*** Opening of Data ***

(** A call that only uses objects. *)
Lemma alive_use o c xs (Q : tag_ret c → tag_world → Prop) w :
  (∀ r, tag_step c r o = with_objects xs o (Some o)) →
  tag_owns o w → Forall (λ x, x ∈ o) xs → (∀ r w', tag_owns o w' → Q r w') →
  wp never_misused (call L c) Q w.
Proof.
  intros Hst Ho Hx HQ. eapply alive_call; [done|]. intros r. exists o.
  split; [|auto]. rewrite Hst. by apply use_ok.
Qed.
Lemma alive_use0 o c xs (Q : tag_ret c → tag_world → Prop) w :
  (∀ r, tag_step c r o = with_objects xs o (Some o)) →
  tag_owns o w → Forall (λ x, x ∈ o) xs → (∀ r w', tag_owns o w' → Q r w') →
  wp never_misused (call0 L c) Q w.
Proof.
  intros Hst Ho Hx HQ. eapply alive_call0; [done|]. intros r. exists o.
  split; [|auto]. rewrite Hst. by apply use_ok.
Qed.

(** A call that ends an object. *)
Lemma alive_drop o c x (Q : tag_ret c → tag_world → Prop) w :
  (∀ r, tag_step c r (make x o) = Some o) →
  tag_owns (make x o) w → (∀ r w', tag_owns o w' → Q r w') → wp never_misused (call L c) Q w.
Proof. intros Hst Ho HQ. eapply alive_call; [done|]. intros r. exists o. split; [apply Hst|auto]. Qed.

(** ** Waiting *)

Lemma ucx_wait_alive o wk c (Q : unit → tag_world → Prop) w :
  tag_owns o w → Worker wk ∈ o → (∀ w', tag_owns o w' → Q tt w') →
  wp never_misused (ucx_wait L fuel wk c) Q w.
Proof.
  intros Ho Hw HQ. apply wp_while with (I := tag_owns o); [done|by exists o|].
  intros w1 Ho1. apply wp_bind. eapply alive_quiet; [solve_keeps|done|]. intros v w2 Ho2.
  apply wp_ret. destruct (v =? 0); [|by apply HQ]. apply wp_bind.
  eapply (alive_use o (ucp_worker_progress wk)); [done|done|by repeat constructor|].
  intros. by apply wp_ret.
Qed.

Lemma release_alive o q (Q : unit → tag_world → Prop) w :
  tag_owns (make (Req q) o) w → (∀ w', tag_owns o w' → Q tt w') →
  wp never_misused (call L (ucp_request_release q)) Q w.
Proof.
  intros Ho HQ. eapply (alive_drop o (ucp_request_release q)); [|done|].
  - intros r. by apply drop_ok.
  - intros []. apply HQ.
Qed.

Lemma wait_received_alive o wk q (Q : unit → tag_world → Prop) w :
  tag_owns (make (Req q) o) w → Worker wk ∈ o → (∀ w', tag_owns o w' → Q tt w') →
  wp never_misused (wait_received L fuel wk q) Q w.
Proof.
  intros Ho Hw HQ. apply wp_bind. eapply ucx_wait_alive; [done|unfold make; multiset_solver|].
  intros w1 Ho1. apply wp_bind. eapply alive_quiet; [solve_keeps|done|]. intros [] w2 Ho2.
  by eapply release_alive.
Qed.

(** The next step makes no call that [tag_step] looks at. *)
Local Ltac quiet :=
  try apply wp_bind; eapply alive_quiet; [solve_keeps|eassumption|]; intros ? ? ?.

(** ** Requests *)

(** The objects after a call that may answer a request. *)
Definition with_request_of (q : Z) o : objects := if UCS_PTR_IS_PTR q then make (Req q) o else o.

Lemma err_no_request q o : UCS_PTR_IS_ERR q = true → with_request_of q o = o.
Proof.
  intros Hq. unfold with_request_of.
  destruct (ucs_ptr_cases q) as [->|[(_ & _ & ->)|(_ & H2 & _)]]; [|done|congruence].
  by destruct ucs_ptr_null as (_ & -> & _).
Qed.

Lemma posted_alive o c xs (Q : tag_ret c → tag_world → Prop) w (request : tag_ret c → Z) :
  (∀ r, tag_step c r o = with_objects xs o (Some (with_request_of (request r) o))) →
  tag_owns o w → Forall (λ x, x ∈ o) xs →
  (∀ r w', tag_owns (with_request_of (request r) o) w' → Q r w') →
  wp never_misused (call L c) Q w.
Proof.
  intros Hst Ho Hx HQ. eapply alive_call; [done|]. intros r. rewrite Hst, use_ok by done. eauto.
Qed.

(** Waiting for a send, and its end. *)
Lemma wait_sent_alive o wk q c (Q : unit → tag_world → Prop) w :
  tag_owns (make (Req q) o) w → Worker wk ∈ o → (∀ w', tag_owns o w' → Q tt w') →
  wp never_misused (ucx_wait L fuel wk c;; call L (ucp_request_release q)) Q w.
Proof.
  intros Ho Hw HQ. apply wp_bind. eapply ucx_wait_alive; [done|unfold make; multiset_solver|].
  intros w1 Ho1. by eapply release_alive.
Qed.

Lemma flush_ep_alive o wk ep (Q : Z → tag_world → Prop) w :
  tag_owns o w → Ep ep ∈ o → Worker wk ∈ o → (∀ st w', tag_owns o w' → Q st w') →
  wp never_misused (flush_ep L fuel wk ep) Q w.
Proof.
  intros Ho He Hw HQ. apply wp_bind.
  eapply (posted_alive o (ucp_ep_flush_nbx ep _) [Ep ep]) with (request := λ q, q);
    [done|done|by repeat constructor|]. intros q w1 Ho1.
  destruct (ucs_ptr_cases q) as [->|[(Hz & He' & Hp)|(Hz & He' & Hp)]].
  - rewrite Z.eqb_refl. apply wp_ret, HQ. unfold with_request_of in Ho1.
    destruct ucs_ptr_null as (_ & Hp & _). by rewrite Hp in Ho1.
  - rewrite (proj2 (Z.eqb_neq _ _)), He' by done. apply wp_ret, HQ.
    by rewrite err_no_request in Ho1.
  - rewrite (proj2 (Z.eqb_neq _ _)), He' by done. unfold with_request_of in Ho1. rewrite Hp in Ho1.
    apply wp_bind. unfold do_while.
    apply wp_loop with (I := λ _, tag_owns (make (Req q) o)); [done|by eexists|].
    intros [] w2 Ho2. apply wp_bind, wp_bind.
    eapply (alive_use (make (Req q) o) (ucp_worker_progress wk) [Worker wk]); [done|done|..].
    { repeat constructor. unfold make. multiset_solver. }
    intros r w3 Ho3. eapply (alive_use (make (Req q) o) (ucp_request_check_status q) [Req q]); [done|done|..].
    { repeat constructor. unfold make. multiset_solver. }
    intros st w4 Ho4. destruct (st =? UCS_INPROGRESS); apply wp_ret; [done|].
    apply wp_bind. eapply release_alive; [done|]. intros w5 Ho5. by apply wp_ret, HQ.
Qed.

(** ** Client *)

Lemma send_address_alive o wk ep ctx (Q : ptr + Z → tag_world → Prop) w :
  tag_owns o w → Ep ep ∈ o → Worker wk ∈ o → (∀ r w', tag_owns o w' → Q r w') →
  wp never_misused (send_address L fuel wk ep ctx) Q w.
Proof.
  intros Ho He Hw HQ. unfold send_address. quiet. quiet. quiet.
  case_bool_decide; [quiet; by apply wp_ret, HQ|]. quiet. quiet. quiet.
  apply wp_bind. eapply (posted_alive o (ucp_tag_send_nbx ep _ _ _ _) [Ep ep]) with (request := λ q, q);
    [done|eassumption|by repeat constructor|]. intros q w1 Ho1.
  destruct (UCS_PTR_IS_ERR q) eqn:Herr.
  { rewrite err_no_request in Ho1 by done. quiet. quiet. by apply wp_ret, HQ. }
  apply wp_bind. apply wp_conseq with (Q := λ _, tag_owns o).
  { unfold with_request_of in Ho1. apply wp_when; intros Hp; rewrite Hp in Ho1; [|done].
    by eapply wait_sent_alive. }
  intros [] w2 Ho2. quiet. by apply wp_ret, HQ.
Qed.

Lemma probe_client_alive o wk (Q : Z * Z → tag_world → Prop) w :
  tag_owns o w → Worker wk ∈ o → (∀ r w', tag_owns o w' → Q r w') →
  wp never_misused (probe_client L fuel wk) Q w.
Proof.
  intros Ho Hw HQ. apply wp_loop with (I := λ _, tag_owns o); [done|by eexists|].
  intros [] w1 Ho1. apply wp_bind.
  eapply (alive_use o (ucp_tag_probe_nb wk _ _ _)); [done|done|by repeat constructor|].
  intros [m n] w2 Ho2. destruct (negb (m =? 0)); [by apply wp_ret, HQ|]. apply wp_bind.
  eapply (alive_use o (ucp_worker_progress wk)); [done|done|by repeat constructor|].
  intros. by apply wp_ret.
Qed.

Lemma probe_server_alive o wk (Q : Z * Z → tag_world → Prop) w :
  tag_owns o w → Worker wk ∈ o → (∀ r w', tag_owns o w' → Q r w') →
  wp never_misused (probe_server L fuel wk) Q w.
Proof.
  intros Ho Hw HQ. apply wp_loop with (I := λ _, tag_owns o); [done|by eexists|].
  intros [] w1 Ho1. apply wp_bind, wp_bind.
  eapply (alive_use o (ucp_worker_progress wk)); [done|done|by repeat constructor|].
  intros r w2 Ho2.
  eapply (alive_use o (ucp_tag_probe_nb wk _ _ _)); [done|done|by repeat constructor|].
  intros [m n] w3 Ho3. destruct (m =? 0); apply wp_ret; [done|by apply HQ].
Qed.

(** The receive of a message, until its request is released. *)
Lemma received_alive {X} o wk b n dt m cb w (Q : X → tag_world → Prop)
    (failed : Z → TM X) (done_ : TM X) :
  tag_owns o w → Worker wk ∈ o →
  (∀ q w', tag_owns o w' → wp never_misused (failed q) Q w') →
  (∀ w', tag_owns o w' → wp never_misused done_ Q w') →
  wp never_misused
    (request ← call L (ucp_tag_msg_recv_nb wk b n dt m cb);
     if UCS_PTR_IS_ERR request then failed request
     else if negb (UCS_PTR_IS_PTR request) then stop (AssertFail "UCS_PTR_IS_PTR(request)")
     else wait_received L fuel wk request;; done_) Q w.
Proof.
  intros Ho Hw Hf Hd. apply wp_bind.
  eapply (posted_alive o (ucp_tag_msg_recv_nb wk _ _ _ _ _) [Worker wk]) with (request := λ q, q);
    [done|done|by repeat constructor|]. intros q w1 Ho1.
  destruct (UCS_PTR_IS_ERR q) eqn:Herr; [apply Hf; by rewrite err_no_request in Ho1|].
  unfold with_request_of in Ho1. destruct (UCS_PTR_IS_PTR q); cbn [negb].
  - apply wp_bind. by eapply wait_received_alive.
  - apply wp_stop. by exists o.
Qed.

Lemma receive_string_alive o wk msg (Q : Z → tag_world → Prop) w :
  tag_owns o w → Worker wk ∈ o → (∀ r w', tag_owns o w' → Q r w') →
  wp never_misused (receive_string L fuel wk msg) Q w.
Proof.
  intros Ho Hw HQ. unfold receive_string. apply wp_bind.
  eapply probe_client_alive; [done|done|]. intros [m n] w1 Ho1. quiet.
  case_bool_decide; [quiet; by apply wp_ret, HQ|].
  eapply received_alive; [eassumption|done|..].
  - intros q w2 Ho2. quiet. quiet. by apply wp_ret, HQ.
  - intros w2 Ho2. unfold printf. quiet. quiet.
    case_bool_decide; [quiet; by apply wp_ret, HQ|]. quiet. quiet. quiet. quiet.
    by apply wp_ret, HQ.
Qed.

*** Close of Data ***

* **Activity**
Would you copy exactly the lines from the one that contains "- apply wp_bind." through the final line of the records above, including both?

* **Solution for this problem**
  - apply wp_bind. by eapply wait_received_alive.
  - apply wp_stop. by exists o.
Qed.

Lemma receive_string_alive o wk msg (Q : Z → tag_world → Prop) w :
  tag_owns o w → Worker wk ∈ o → (∀ r w', tag_owns o w' → Q r w') →
  wp never_misused (receive_string L fuel wk msg) Q w.
Proof.
  intros Ho Hw HQ. unfold receive_string. apply wp_bind.
  eapply probe_client_alive; [done|done|]. intros [m n] w1 Ho1. quiet.
  case_bool_decide; [quiet; by apply wp_ret, HQ|].
  eapply received_alive; [eassumption|done|..].
  - intros q w2 Ho2. quiet. quiet. by apply wp_ret, HQ.
  - intros w2 Ho2. unfold printf. quiet. quiet.
    case_bool_decide; [quiet; by apply wp_ret, HQ|]. quiet. quiet. quiet. quiet.
    by apply wp_ret, HQ.
Qed.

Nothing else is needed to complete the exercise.